I know it might feel good in the moment to act high and mighty, but it doesn’t work in the long run. The really successful and really happy people I know all are almost all extremely nice and helpful people.
Don’t be a jackass.
3. Have confidence in yourself
Ironically, sometimes when we look down on our clients, it’s actually because of a lack of confidence in our own abilities.
After all, if you think that you’re no good at what you do, why would you have much respect for someone who hires you anyway?
This isn’t an easy problem to fix, but you can take some steps today to improve.
Email your last five clients and ask them why they hired you, what you did well at, what could be improved, and what impact you had on their business.
In my experience, you’ll get some great feedback on what made you stand out and where you added the most value. You’ll also get some areas that can be improved.
I’ve always found this experience to be very confidence-inspiring. There’s nothing like hearing a client tell you how you’re awesome to boost your self-esteem.
Pro tip: this works even better on a call.
4. Say thank you
This is so obvious, but almost no freelancer does this, ever. Seriously, wtf.
Just say the words: “I appreciate your business.”
I think many people (including some “gurus”) have this messed-up view that if there was a mutual exchange of value, being grateful or, gasp, saying thank you to your clients is somehow admitting that hiring you was a mistake.
In their view, the client should be grateful just for having had the opportunity to talk to you, let alone hire you.
That’s stupid. Here’s why:
I’ve been freelancing since 2007 and I’ve made well into seven figures from my clients.
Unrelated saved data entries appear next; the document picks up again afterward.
(** Sorting by unique keys depends only on the set of entries. *)
Lemma key_unique (o : list (string * json)) a b :
  NoDup (map fst o) → a ∈ o → b ∈ o → a.1 = b.1 → a = b.
Proof.
  destruct a as [k x], b as [k' y]. cbn. intros Hnd Ha Hb ->.
  apply (om_get_NoDup _ _ _ Hnd) in Ha, Hb. congruence.
Qed.
Lemma sorted_keys_unique (l o : list (string * json)) :
  NoDup (map fst o) → StronglySorted key_le l → l ≡ₚ o → l = merge_sort key_le o.
Proof.
  intros Hnd Hl Hp. apply (StronglySorted_unique_strong key_le); [|done| |].
  - intros a b Ha Hb Hab Hba. rewrite Hp in Ha. rewrite merge_sort_Permutation in Hb.
    apply (key_unique o); [done..|]. by apply (anti_symm String.le).
  - apply StronglySorted_merge_sort; apply _.
  - by rewrite merge_sort_Permutation.
Qed.
Lemma merge_sort_keys_perm (o o' : list (string * json)) :
  NoDup (map fst o) → o' ≡ₚ o → merge_sort key_le o' = merge_sort key_le o.
Proof.
  intros Hnd Hp. apply sorted_keys_unique; [done|apply StronglySorted_merge_sort; apply _|].
  by rewrite merge_sort_Permutation.
Qed.

Lemma Forall2_map_eq {A B} (f : A → B) l l' :
  Forall2 (λ x y, f x = f y) l l' ↔ map f l = map f l'.
Proof.
  split; [induction 1; cbn; congruence|].
  revert l'. induction l; intros [|? ?]; cbn; intros; simplify_eq; auto.
Qed.
Lemma Forall2_Forall_impl {A B} (P : A → Prop) (Q R : A → B → Prop) l l' :
  Forall P l → Forall2 Q l l' → (∀ x y, P x → Q x y → R x y) → Forall2 R l l'.
Proof. intros HP HQ HR. induction HQ; inversion HP; subst; auto. Qed.
Lemma Forall_and_true {A} (P : A → Prop) (f : A → bool) l :
  Forall P l → forallb f l = true → Forall (λ x, P x ∧ f x = true) l.
Proof. intros ? ?%forallb_Forall_true. by apply Forall_and. Qed.

Lemma sortKeys_equiv v w : json_wf v = true → sortKeys v = sortKeys w ↔ json_equiv v w.
Proof.
  revert w. induction v as [| |b|z|t|l IH|o IH] using json_nested_ind; intros w Hwf.
  1-5: destruct w; cbn; split; intros H; try inversion H; subst; try constructor; done.
  - cbn in Hwf. pose proof (Forall_and_true _ _ _ IH Hwf) as HF. split.
    + destruct w as [| | | | |l'|]; cbn; intros H; simplify_eq. constructor.
      apply Forall2_map_eq in H. eapply Forall2_Forall_impl; [apply HF|apply H|].
      intros x y [Hx ?]. by apply Hx.
    + inversion 1; subst. cbn. f_equal. apply Forall2_map_eq.
      eapply Forall2_Forall_impl; [apply HF|done|]. intros x y [Hx ?]. by apply Hx.
  - cbn in Hwf. apply andb_true_iff in Hwf as [Hnd%bool_decide_eq_true Hwf].
    pose proof (Forall_and_true _ _ _ IH Hwf) as HF. change (sortKeys (JObj o)) with
      (JObj (merge_sort key_le (map sort_entry o))).
    rewrite <-sort_entry_keys in Hnd. split.
    + destruct w as [| | | | | |o']; cbn; intros H; simplify_eq.
      assert (map sort_entry o ≡ₚ map sort_entry o') as Hp.
      { rewrite <-(merge_sort_Permutation key_le (map sort_entry o)), H.
        by rewrite merge_sort_Permutation. }
      apply Permutation_map_inv in Hp as (o1 & Ho1 & Hp). apply (je_obj _ o1); [|done].
      apply Forall2_map_eq in Ho1. eapply Forall2_Forall_impl; [apply HF|apply Ho1|].
      intros [k x] [k' y] [Hx ?]. cbn. intros [= -> Hxy]. by apply Hx in Hxy.
    + inversion 1 as [| | | | | |? o1 o' Ho1 Hp]; subst. cbn. f_equal.
      assert (map sort_entry o = map sort_entry o1) as Heq.
      { apply Forall2_map_eq. eapply Forall2_Forall_impl; [apply HF|apply Ho1|].
        intros [k x] [k' y] [Hx ?]. cbn in *. intros [-> Hxy]. apply Hx in Hxy; [|done].
        by rewrite Hxy. }
      symmetry. apply merge_sort_keys_perm; [done|].
      rewrite Heq. by apply Permutation_map.
Qed.

(** Dropping [undefined] and sorting commute. *)
Definition entry_kept (kv : string * json) : Prop := is_undef kv.2 = false.
#[export] Instance entry_kept_dec kv : Decision (entry_kept kv).
Proof. unfold entry_kept. apply _. Defined.

Lemma strip_undef v : is_undef (strip v) = is_undef v.
Proof. by destruct v. Qed.
Lemma sortKeys_undef v : is_undef (sortKeys v) = is_undef v.
Proof. by destruct v. Qed.
Lemma StronglySorted_filter {A} (R : relation A) (P : A → Prop) `{∀ x, Decision (P x)} l :
  StronglySorted R l → StronglySorted R (filter P l).
Proof.
  induction 1 as [|x l Hl IH Hx]; [constructor|]. rewrite filter_cons. case_decide; [|done].
  constructor; [done|]. rewrite Forall_forall in *.
  intros y [_ Hy]%list_elem_of_filter. auto.
Qed.
Lemma StronglySorted_keys (f : string * json → string * json) l :
  (∀ a, (f a).1 = a.1) → StronglySorted key_le l → StronglySorted key_le (map f l).
Proof.
  intros Hf. induction 1 as [|x l Hl IH Hx]; constructor; [done|].
  apply Forall_map. eapply Forall_impl; [done|]. intros y. unfold key_le. cbn. by rewrite !Hf.
Qed.

Lemma sortKeys_strip v : json_wf v = true → strip (sortKeys v) = sortKeys (strip v).
Proof.
  induction v as [| |b|z|t|l IH|o IH] using json_nested_ind; intros Hwf; try done.
  - cbn in Hwf |- *. f_equal. rewrite !map_map. apply map_ext_in.
    pose proof (Forall_and_true _ _ _ IH Hwf) as HF. rewrite Forall_forall in HF.
    intros x Hx%list_elem_of_In. destruct (HF _ Hx) as [Hs Hw]. by destruct x; auto.
  - cbn in Hwf. apply andb_true_iff in Hwf as [Hnd%bool_decide_eq_true Hwf].
    pose proof (Forall_and_true _ _ _ IH Hwf) as HF. rewrite Forall_forall in HF.
    change (JObj (filter entry_kept (map strip_entry (merge_sort key_le (map sort_entry o))))
      = JObj (merge_sort key_le (map sort_entry (filter entry_kept (map strip_entry o))))).
    f_equal. apply sorted_keys_unique.
    + rewrite sort_entry_keys. apply (sublist_NoDup _ (map fst (map strip_entry o))).
      * by rewrite strip_entry_keys.
      * apply fmap_sublist, sublist_filter.
    + apply StronglySorted_filter, StronglySorted_keys; [by intros []|].
      apply StronglySorted_merge_sort; apply _.
    + rewrite merge_sort_Permutation. clear Hnd Hwf IH.
      induction o as [|[k x] o IHo]; [done|]. cbn [map sort_entry strip_entry].
      destruct (HF (k, x)) as [Hs Hw]; [left|]. cbn [snd entry_wf] in Hs, Hw.
      assert (map sort_entry (filter entry_kept (map strip_entry o)) ≡ₚ
        filter entry_kept (map strip_entry (map sort_entry o))) as IH'.
      { symmetry. apply IHo; intros; apply HF; by right. }
      rewrite !filter_cons. destruct (is_undef x) eqn:Hu.
      * rewrite !decide_False; [by rewrite IH'|..];
          unfold entry_kept; cbn; by rewrite ?strip_undef, ?sortKeys_undef, Hu.
      * rewrite !decide_True; [cbn [map sort_entry]; by rewrite IH', (Hs Hw)|..];
          unfold entry_kept; cbn; by rewrite ?strip_undef, ?sortKeys_undef, Hu.
Qed.

Lemma strip_wf v : json_wf v = true → json_wf (strip v) = true.
Proof.
  induction v as [| |b|z|t|l IH|o IH] using json_nested_ind; intros Hwf; try done; cbn in *.
  - pose proof (Forall_and_true _ _ _ IH Hwf) as HF. rewrite Forall_forall in HF.
    apply forallb_forall. intros y (x & <- & Hx)%in_map_iff. apply list_elem_of_In in Hx.
    destruct (HF _ Hx) as [Hs Hw]. by destruct x; auto.
  - apply andb_true_iff in Hwf as [Hnd%bool_decide_eq_true Hwf].
    pose proof (Forall_and_true _ _ _ IH Hwf) as HF. rewrite Forall_forall in HF.
    apply andb_true_iff. split.
    + apply bool_decide_eq_true.
      apply (sublist_NoDup _ (map fst (map strip_entry o))); [by rewrite strip_entry_keys|].
      apply fmap_sublist, sublist_filter.
    + apply forallb_forall. intros [k x] Hx%list_elem_of_In.
      apply list_elem_of_filter in Hx as [_ Hx].
      apply list_elem_of_In, in_map_iff in Hx as ([k' y] & [= -> <-] & Hy).
      apply list_elem_of_In in Hy. destruct (HF _ Hy) as [Hs Hw]. by apply Hs.
Qed.

(** ** Reading fields back through canonicalization

    [json_same v w]: the two values print to the same canonical tree. *)
Definition json_same (v w : json) : Prop := json_equiv (strip v) (strip w).

Lemma om_get_perm {A} k (o o' : list (string * A)) :
  NoDup (map fst o) → o ≡ₚ o' → om_get k o = om_get k o'.
Proof.
  intros Hnd Hp. assert (NoDup (map fst o')) as Hnd' by (by rewrite <-Hp).
  apply option_eq. intros v. split; intros Hv%om_get_elem; apply om_get_NoDup; try done.
  - by rewrite <-Hp.
  - by rewrite Hp.
Qed.
Lemma json_equiv_get o o' k :
  NoDup (map fst o) → json_equiv (JObj o) (JObj o') →
  option_Forall2 json_equiv (om_get k o) (om_get k o').
Proof.
  intros Hnd. inversion 1 as [| | | | | |? o1 ? Hf Hp]; subst.
  assert (map fst o = map fst o1) as Hk.
  { clear -Hf. induction Hf as [|[k x] [k' y] ? ? [? _]]; [done|]. cbn in *. congruence. }
  rewrite <-(om_get_perm k o1 o') by (by rewrite <-?Hk).
  clear -Hf. induction Hf as [|[k1 x] [k2 y] ? ? [Hk ?]]; cbn in *; [constructor|].
  subst. case_decide; [by constructor|done].
Qed.
Lemma strip_get o k :
  NoDup (map fst o) →
  om_get k (filter entry_kept (map strip_entry o)) =
  match om_get k o with
  | Some v => if is_undef v then None else Some (strip v)
  | None => None
  end.
Proof.
  induction o as [|[k' v] o IH]; [done|]. cbn [map fst strip_entry om_get].
  rewrite NoDup_cons. intros [Hk Hnd]. rewrite filter_cons.
  destruct (is_undef v) eqn:Hu.
  - rewrite decide_False by (unfold entry_kept; cbn [snd]; by rewrite strip_undef, Hu).
    rewrite IH by done. case_decide; [subst|done].
    assert (om_get k' o = None) as ->; [by apply om_get_None|by rewrite Hu].
  - rewrite decide_True by (unfold entry_kept; cbn [snd]; by rewrite strip_undef, Hu).
    cbn [om_get]. case_decide; [by rewrite Hu|]. by apply IH.
Qed.
(** Equal canonical trees have equal fields, absent and [undefined] alike. *)
Lemma json_same_field o o' k :
  NoDup (map fst o) → NoDup (map fst o') → json_same (JObj o) (JObj o') →
  json_same (default JUndef (om_get k o)) (default JUndef (om_get k o')).
Proof.
  intros Hnd Hnd' Hs. unfold json_same in *.
  change (json_equiv (JObj (filter entry_kept (map strip_entry o)))
                     (JObj (filter entry_kept (map strip_entry o')))) in Hs.
  apply (json_equiv_get _ _ k) in Hs.
  2: { apply (sublist_NoDup _ (map fst (map strip_entry o))); [by rewrite strip_entry_keys|].
       apply fmap_sublist, sublist_filter. }
  rewrite !strip_get in Hs by done.
  destruct (om_get k o) as [v|], (om_get k o') as [w|]; cbn in *.
  - destruct v, w; cbn in *; inversion Hs; subst; auto using je_undef.
  - destruct v; cbn in *; inversion Hs; auto using je_undef.
  - destruct w; cbn in *; inversion Hs; auto using je_undef.
  - constructor.
Qed.
Lemma json_same_str a b : json_same (JStr a) (JStr b) → a = b.
Proof. by inversion 1. Qed.
Lemma json_same_strs a b : json_same (JArr (map JStr a)) (JArr (map JStr b)) → a = b.
Proof.
  inversion 1 as [| | | | |? ? Hf|]; subst. clear H. revert b Hf.
  induction a as [|x a IH]; intros [|y b] Hf; cbn in Hf; inversion Hf as [|? ? ? ? Hx Hr]; subst;
    [done|].
  inversion Hx; subst. f_equal. by apply IH.
Qed.
Definition opt_json {A} (f : A → json) (o : option A) : json :=
  match o with Some a => f a | None => JUndef end.
Lemma json_same_opt {A} (f : A → json) a b :
  (∀ x, is_undef (f x) = false) → (∀ x y, json_same (f x) (f y) → x = y) →
  json_same (opt_json f a) (opt_json f b) → a = b.
Proof.
  intros Hu Hf. destruct a as [x|], b as [y|]; cbn; intros Hs; try done.
  - f_equal. by apply Hf.
  - specialize (Hu x). unfold json_same in Hs. destruct (f x); cbn in Hs; inversion Hs; done.
  - specialize (Hu y). unfold json_same in Hs. destruct (f y); cbn in Hs; inversion Hs; done.
Qed.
I try every day to lower the risk that they face when deciding to hire me, but make no mistake, hiring someone is always a risk. If nothing else, I’m incredibly grateful to my clients for taking that risk.
No client in the world is going to hear a professional “Thanks for your business!” and think:
“Oh wow, he’s thanking me?? He must not actually be that good at this! Never again!”
5. Focus on creating more value than you capture
This one is huge!
Don’t spend all your time reading articles on how you can raise your rates, squeeze every dime out of each transaction, and leave nothing on the table.
Instead, spend most of your time trying to understand how you can create a LOT more value than you capture.
“Wait, are you saying I can’t charge a lot?”
Of course not!
It just means you have to deliver a lot more value than you take.
No matter how much you charge, you want clients to feel like it was a great value for them.
6. Remember that your clients are people too
Like me, my clients are business owners, parents, spouses, friends, and neighbors. They have hopes, dreams, fears, insecurities, and flaws just like I do.
We forget this all the time, and treat our freelance clients as entries in a CRM, not as real people.
I’m guilty too:
As I was writing this, I realized that I’ve never sent a thank-you note or gift to a client.
I have tried to deliver a lot of value to my clients, but like too many freelancers, I tend to either be too transactional or focus too much on the “business relationship”, while neglecting the person behind that relationship.
I’m going to start sending nice thank-you gifts and notes to my clients immediately. It’s a drop in the bucket of the impact they’ve had on my life.
In closing, let me reiterate that you should never be afraid to stand up for yourself, set boundaries, and cut toxic clients out of your life. But that goes for any type of relationship, not just freelance clients.
And with a little thoughtfulness, compassion, and gratitude, you can turn good clients into great ones.